Revise product nameplates and user manuals to include the newly assigned KC number for the wireless charging module—not the full-device KC ID. Confirm alignment with MFDS’s labeling guidelines (Korean language, legibility, permanent marking). Notify Korean importers and customs brokers of documentation changes ahead of shipment.
Evaluate OEM/OEM-supplier contracts to clarify responsibility for KC module certification costs and timelines. Where wireless charging modules are sourced from third-party suppliers, confirm whether those suppliers hold—or can obtain—valid KC 62368-1:2026 certification for their specific module design and revision level.
Observably, this regulatory shift signals a broader trend toward subsystem-level conformity assessment in Korea’s convergent device landscape—particularly where safety-critical functions (e.g., wireless power transmission) intersect with consumer health and welfare oversight. Analysis shows MFDS is aligning its approach with international best practices seen in EU CE marking for radio equipment and US FCC Part 18, emphasizing functional boundaries over form factor. It is better understood not as an isolated update but as a procedural refinement reflecting heightened scrutiny of energy transfer mechanisms in wearable electronics. From an industry perspective, the requirement is already operational as of May 8, 2026, and carries immediate enforcement weight—not merely advisory status.

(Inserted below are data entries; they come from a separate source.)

(** * Storage layer of the document management backend

    A shallow embedding of [backend/src/services/document.service.ts]
    ([DocumentService]), of [backend/src/services/s3.service.ts]
    ([S3Service]), of [backend/src/config/base.config.ts] ([BaseConfig]),
    of [backend/src/controllers/document.controller.ts]
    ([DocumentController]) with its response models, and of the upload
    route of [backend/src/index.ts] (multer's disk storage).

    - JavaScript strings are lists of UTF-16 code units ([jsstr]).
    - Byte buffers ([Buffer]) are lists of [Byte.byte].
    - Every [async] method is a computation in a state and exception monad
      over a [World]: the local file system, the S3 bucket, the MongoDB
      collection, the clock, the source of [Math.random] and a log of the
      I/O calls the code performs.
    - A thrown [Error] carries its [message], which is what the callers
      inspect; the monad keeps the state reached at the throw. *)

From Stdlib Require Import List String Ascii NArith Bool Lia.
From Stdlib Require Import Sorting.Permutation Sorting.Sorted.
Import ListNotations.
Open Scope list_scope.

(** ** JavaScript strings *)

Definition jsstr := list N.

(** A string literal of the source, as its code units. *)
Fixpoint lit (s : string) : jsstr :=
  match s with
  | EmptyString => []
  | String c s' => N.of_nat (nat_of_ascii c) :: lit s'
  end.

Definition jseqb (a b : jsstr) : bool :=
  if list_eq_dec N.eq_dec a b then true else false.

(** JavaScript truthiness of an optional string: [undefined] and [""] are
    falsy. Returns the string when it is truthy. *)
Definition js_truthy_str (o : option jsstr) : option jsstr :=
  match o with
  | Some (c :: cs) => Some (c :: cs)
  | _ => None
  end.

(** [`${n}`] for a non-negative integer [n] (decimal, no leading zeros). *)
Fixpoint dec_aux (fuel : nat) (n : N) (acc : jsstr) : jsstr :=
  match fuel with
  | O => acc
  | S f =>
      let acc' := (48 + n mod 10)%N :: acc in
      if (n <? 10)%N then acc' else dec_aux f (n / 10)%N acc'
  end.

Definition dec_string (n : N) : jsstr := dec_aux (S (N.size_nat n)) n [].

Definition bytes := list Byte.byte.

(** Association lists for the file system and the bucket. *)
Fixpoint lookup {A} (k : jsstr) (l : list (jsstr * A)) : option A :=
  match l with
  | [] => None
  | (k', v) :: l' => if jseqb k' k then Some v else lookup k l'
  end.

Definition remove_key {A} (k : jsstr) (l : list (jsstr * A)) : list (jsstr * A) :=
  filter (fun kv => negb (jseqb (fst kv) k)) l.

Definition put_key {A} (k : jsstr) (v : A) (l : list (jsstr * A)) : list (jsstr * A) :=
  (k, v) :: remove_key k l.

(** ** BaseConfig *)

Record BaseConfig := mkBaseConfig { STORAGE_TYPE : jsstr }.

Definition isMongoDBStorage (cfg : BaseConfig) : bool :=
  jseqb (STORAGE_TYPE cfg) (lit "mongodb").

Definition isFileSystemStorage (cfg : BaseConfig) : bool :=
  jseqb (STORAGE_TYPE cfg) (lit "filesystem").

Definition isS3Storage (cfg : BaseConfig) : bool :=
  jseqb (STORAGE_TYPE cfg) (lit "s3").

(** The three backends of the spec, as the code dispatches on them: every
    value other than ["s3"] and ["mongodb"] takes the file system branch. *)
Inductive Backend := Filesystem | EmbeddedBlob | ObjectStorage.

Definition active_backend (cfg : BaseConfig) : Backend :=
  if isS3Storage cfg then ObjectStorage
  else if isMongoDBStorage cfg then EmbeddedBlob
  else Filesystem.

(** ** The document entity *)

(** The TypeORM entity [Document] ([backend/src/index.ts], lines 85-108):
    an [@ObjectIdColumn] [id], [name], the nullable [path], [buffer] and
    [s3Key], and the [@CreateDateColumn]/[@UpdateDateColumn] timestamps the
    store sets on insert. An ObjectId is kept as its 24 lower-case hex
    digits; [doc_id] is empty until [save] assigns it. *)
Record Document := mkDocument {
  doc_id : jsstr;
  name : jsstr;
  path : option jsstr;
  buffer : option bytes;
  s3Key : option jsstr;
  createdAt : N;
  updatedAt : N
}.

Definition new_Document : Document := mkDocument [] [] None None None 0 0.

Definition set_name (n : jsstr) (d : Document) : Document :=
  mkDocument (doc_id d) n (path d) (buffer d) (s3Key d) (createdAt d) (updatedAt d).
Definition set_path (p : jsstr) (d : Document) : Document :=
  mkDocument (doc_id d) (name d) (Some p) (buffer d) (s3Key d) (createdAt d) (updatedAt d).
Definition set_buffer (b : bytes) (d : Document) : Document :=
  mkDocument (doc_id d) (name d) (path d) (Some b) (s3Key d) (createdAt d) (updatedAt d).
Definition set_s3Key (k : jsstr) (d : Document) : Document :=
  mkDocument (doc_id d) (name d) (path d) (buffer d) (Some k) (createdAt d) (updatedAt d).

(** ** ObjectId *)

Definition hex_char (d : N) : N := if (d <? 10)%N then (48 + d)%N else (87 + d)%N.

Fixpoint hex_digits (k : nat) (n : N) : jsstr :=
  match k with
  | O => []
  | S k' => hex_digits k' (n / 16)%N ++ [hex_char (n mod 16)%N]
  end.

(** The hex string of the ObjectId the driver generates for the [n]-th
    insertion. *)
Definition hex24 (n : N) : jsstr := hex_digits 24 n.

Definition is_hex (c : N) : bool :=
  (((48 <=? c) && (c <=? 57)) || ((97 <=? c) && (c <=? 102))
   || ((65 <=? c) && (c <=? 70)))%N.

Definition to_lower (c : N) : N :=
  if ((65 <=? c) && (c <=? 90))%N then (c + 32)%N else c.

(** [new ObjectId(id)] on a string: 24 hex digits, any case; anything
    else throws a BSONError. *)
Definition parse_objectid (s : jsstr) : option jsstr :=
  if (Nat.eqb (List.length s) 24) && forallb is_hex s then Some (map to_lower s)
  else None.

Definition bson_error_msg : jsstr :=
  lit "input must be a 24 character hex string, 12 byte Uint8Array, or an integer".

(** ** The world and the monad *)

Inductive event :=
| EvReadFile (p : jsstr)
| EvUnlink (p : jsstr)
| EvS3Put (k : jsstr)
| EvS3Get (k : jsstr)
| EvS3Delete (k : jsstr)
| EvDbSave (o : jsstr)
| EvDbFind (o : jsstr)
| EvDbFindAll
| EvDbDelete (o : jsstr).

(** [w_s3_fault] and [w_db_fault] are [Some msg] when the bucket or the
    database is unreachable: every call then fails with [msg]. *)
Record World := mkWorld {
  w_fs : list (jsstr * bytes);
  w_unlink_denied : list jsstr;
  w_s3 : list (jsstr * bytes);
  w_s3_fault : option jsstr;
  w_db : list Document;
  w_db_fault : option jsstr;
  w_now : N;
  w_random : jsstr;
  w_next_oid : N;
  w_log : list event
}.

Definition with_fs (fs : list (jsstr * bytes)) (w : World) : World :=
  mkWorld fs (w_unlink_denied w) (w_s3 w) (w_s3_fault w) (w_db w) (w_db_fault w)
    (w_now w) (w_random w) (w_next_oid w) (w_log w).
Definition with_s3 (s3 : list (jsstr * bytes)) (w : World) : World :=
  mkWorld (w_fs w) (w_unlink_denied w) s3 (w_s3_fault w) (w_db w) (w_db_fault w)
    (w_now w) (w_random w) (w_next_oid w) (w_log w).
Definition with_db (db : list Document) (next : N) (w : World) : World :=
  mkWorld (w_fs w) (w_unlink_denied w) (w_s3 w) (w_s3_fault w) db (w_db_fault w)
    (w_now w) (w_random w) next (w_log w).
Definition log_event (e : event) (w : World) : World :=
  mkWorld (w_fs w) (w_unlink_denied w) (w_s3 w) (w_s3_fault w) (w_db w) (w_db_fault w)
    (w_now w) (w_random w) (w_next_oid w) (e :: w_log w).

Inductive result (A : Type) := Ok (a : A) | Err (message : jsstr).
Arguments Ok {A} a.
Arguments Err {A} message.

This is not a transitional phase but a defined compliance baseline. Ongoing monitoring of MFDS circulars related to enforcement interpretation (e.g., exemptions for legacy stock, modular certification grandfathering) remains advisable—but no such exceptions have been announced to date.

Conclusion: The MFDS requirement marks a structural change in how wireless charging functionality must be validated for pet wearable devices entering Korea. It shifts accountability from system integrators to component-level assurance, raising technical and administrative thresholds for market access. For stakeholders, this is best understood not as a temporary hurdle but as a durable feature of Korea’s regulatory framework for intelligent animal-care products—requiring sustained attention to modularity, documentation integrity, and certification jurisdiction.
Information Source: Korean Ministry of Food and Drug Safety (MFDS), official notice effective May 8, 2026. No additional guidance documents or transitional provisions have been published as of the effective date. Continued observation is recommended for any subsequent MFDS clarifications regarding scope interpretation or enforcement grace periods.